Meyerhold, a bold experimenter in anti-realist theatre, was deeply attracted to Prokofiev’s opera. When the February Revolution scuppered that production, the two attempted to collaborate on other operatic projects over the next 20 years, but to no avail.The conditions for collaboration became more parlous with Stalin’s rise to power. Following the banning of proletarian arts organisations and the introduction of the Central Union of Musicians early in 1932, Stalin then imposed the official aesthetic of Socialist Realism. Soviet art, he stipulated, was not only to be relevant to the everyday life of the Soviet people, but was also to “point out what is leading it towards socialism”. Artistic experimentation was frowned upon, and an “ultra-realistic” style – typified by vast murals of smiling, wholesome peasants striding across fields of golden wheat – was prescribed in the visual arts while novels concerned themselves with the joys of rural collectivisation and industrialisation. It was rather less obvious, though, how Socialist Realism might be applied to music.Then in 1936, a leading article in Pravda attacked Shostakovich’s internationally acclaimed opera Lady Macbeth of Mtsensk, condemning both its advanced musical style and its celebration of its amoral heroine’s sexuality. Meyerhold, himself under attack for his anti-realist style of theatre, was one of the very few who dared to speak in Shostakovich’s defence, affirming his right, and that of all artists, to experiment.
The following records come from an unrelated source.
Lemma elts_bytes4 a : 0 <= a < 2 ^ 32 -> elts 8 2 a = bytes4 a.
Proof.
  intros H. cbn [elts app half_bits]. unfold bytes4. rewrite !byte_at_div by lia. change (2 ^ half_bits 8 1) with 65536. change (2 ^ half_bits 8 0) with 256.
  change (2 ^ (8 * 0)) with 1. change (2 ^ (8 * 1)) with 256. change (2 ^ (8 * 2)) with 65536. change (2 ^ (8 * 3)) with 16777216.
  repeat (apply (f_equal2 cons); [dlia|]). done.
Qed.

Lemma reduce4_elts fn a b : fn_ok 8 fn -> 0 <= a < 2 ^ 32 -> 0 <= b < 2 ^ 32 -> 0 <= reduce4 fn a b < 2 ^ 32 /\ elts 8 2 (reduce4 fn a b) = zip_with (reduce1 8 fn) (elts 8 2 a) (elts 8 2 b).
Proof.
  intros Hf Ha Hb. assert (reduce4 fn a b = le_word (zip_with (reduce1 8 fn) (bytes4 a) (bytes4 b))) as ->.
  { destruct fn as [| |m| |]; [by apply sum4_bytes|by apply prod4_bytes|by apply minmax4_bytes|by apply sum4_bytes|by apply sum4_bytes]. }
  assert (forall i, is_byte (reduce1 8 fn (byte_at a i) (byte_at b i))) as Hr by (intros i; apply (reduce1_range 8); [lia|apply byte_at_byte|apply byte_at_byte]).
  cbn [bytes4 zip_with]. set (l := [_; _; _; _]). assert (0 <= le_word l < 2 ^ 32) as Hl by (apply (le_word_range l); unfold l; repeat (apply Forall_cons_2; [apply Hr|]); apply Forall_nil_2). split; [done|].
  rewrite !elts_bytes4 by done. unfold l. rewrite bytes4_word; [done|apply Hr..].
Qed.

Lemma apply_reduce_elts w fn n a b : 0 < w -> fn_ok w fn -> in_pack w n a -> in_pack w n b ->
  in_pack w n (apply_reduce w fn n a b) /\ elts w n (apply_reduce w fn n a b) = zip_with (reduce1 w fn) (elts w n a) (elts w n b).
Proof.
  intros Hw Hf. revert a b. induction n as [|n IH]; intros a b Ha Hb.
  - split; [|done]. unfold in_pack, half_bits in *. rewrite Z.mul_1_r in *. by apply reduce1_range.
  - cbn [apply_reduce]. destruct ((w =? 8) && (S n =? 2)%nat) eqn:E.
    + apply andb_true_iff in E as [->%Z.eqb_eq [= ->]%Nat.eqb_eq]. by apply reduce4_elts.
    + destruct (pack_halves w Hw n a Ha) as [A0 A1]. destruct (pack_halves w Hw n b Hb) as [B0 B1]. destruct (IH _ _ A0 B0) as [R0 E0]. destruct (IH _ _ A1 B1) as [R1 E1].
      destruct (pack_join w Hw n _ _ R0 R1) as [Hr ->]. split; [done|]. rewrite E0, E1. cbn [elts]. by rewrite zip_with_app by (by rewrite !length_elts).
Qed.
In that very year Prokofiev, with unwittingly bad timing, left Paris to settle in Moscow.Wooed by Soviet cultural officials, Prokofiev had drawn closer to Russia not only in the fond hope of creating a “new simplicity” for the Soviet people, but of injecting new life into Russian opera. But the shockwaves caused by Pravda’s denunciation of Lady Macbeth meant that culture officials became extremely cautious: one major project of Prokofiev’s after another failed to reach performance. Even his Romeo and Juliet, completed in the summer of 1935, achieved only one, low-key production in Czechoslovakia despite Prokofiev’s efforts to secure a staging in Russia throughout the late 1930s. Then in May 1938, the film director Eisenstein – himself accused of formalistic experimentation and badly in need of an official success – asked Prokofiev to score his first sound film, Alexander Nevsky. Its thinly veiled anti-Nazi plot concerns a medieval Russian prince (canonised by Stalin’s hero, Ivan the Terrible) who defeats invading Teutonic Knights in a decisive battle on the frozen Lake Chud. Stalin loved it, and Prokofiev rapidly capitalised on the film’s success by arranging from it a highly successful cantata for massed choir and orchestra. And his thoughts turned to Meyerhold.In 1938 Meyerhold’s theatre had been liquidated.

Meyerhold’s former teacher Stanislavsky unexpectedly rescued him by offering work as his assistant at his Opera Theatre. Prokofiev now offered Meyerhold his next opera even without a contract. The libretto was taken from Katayev’s novel I Am a Son of the Working People. Set during the First World War, the story concerns a young Ukrainian peasant, Semyon Kotko, who returns home having been demobbed from the Russian army by the October Revolution. The father of his sweetheart Sofya, Tkachenko, is a “kulak”, a “capitalist” peasant who farms his own holdings. Inevitably, with the Bolsheviks wiping out the kulaks to make way for rural collectivisation, Tkachenko is portrayed as a reactionary who wants to have nothing to do with Semyon. He readily collaborates with the invading German army, betrays fellow villagers and almost forces his daughter into marrying the son of a former landowning family before she is rescued by Semyon and local partisans.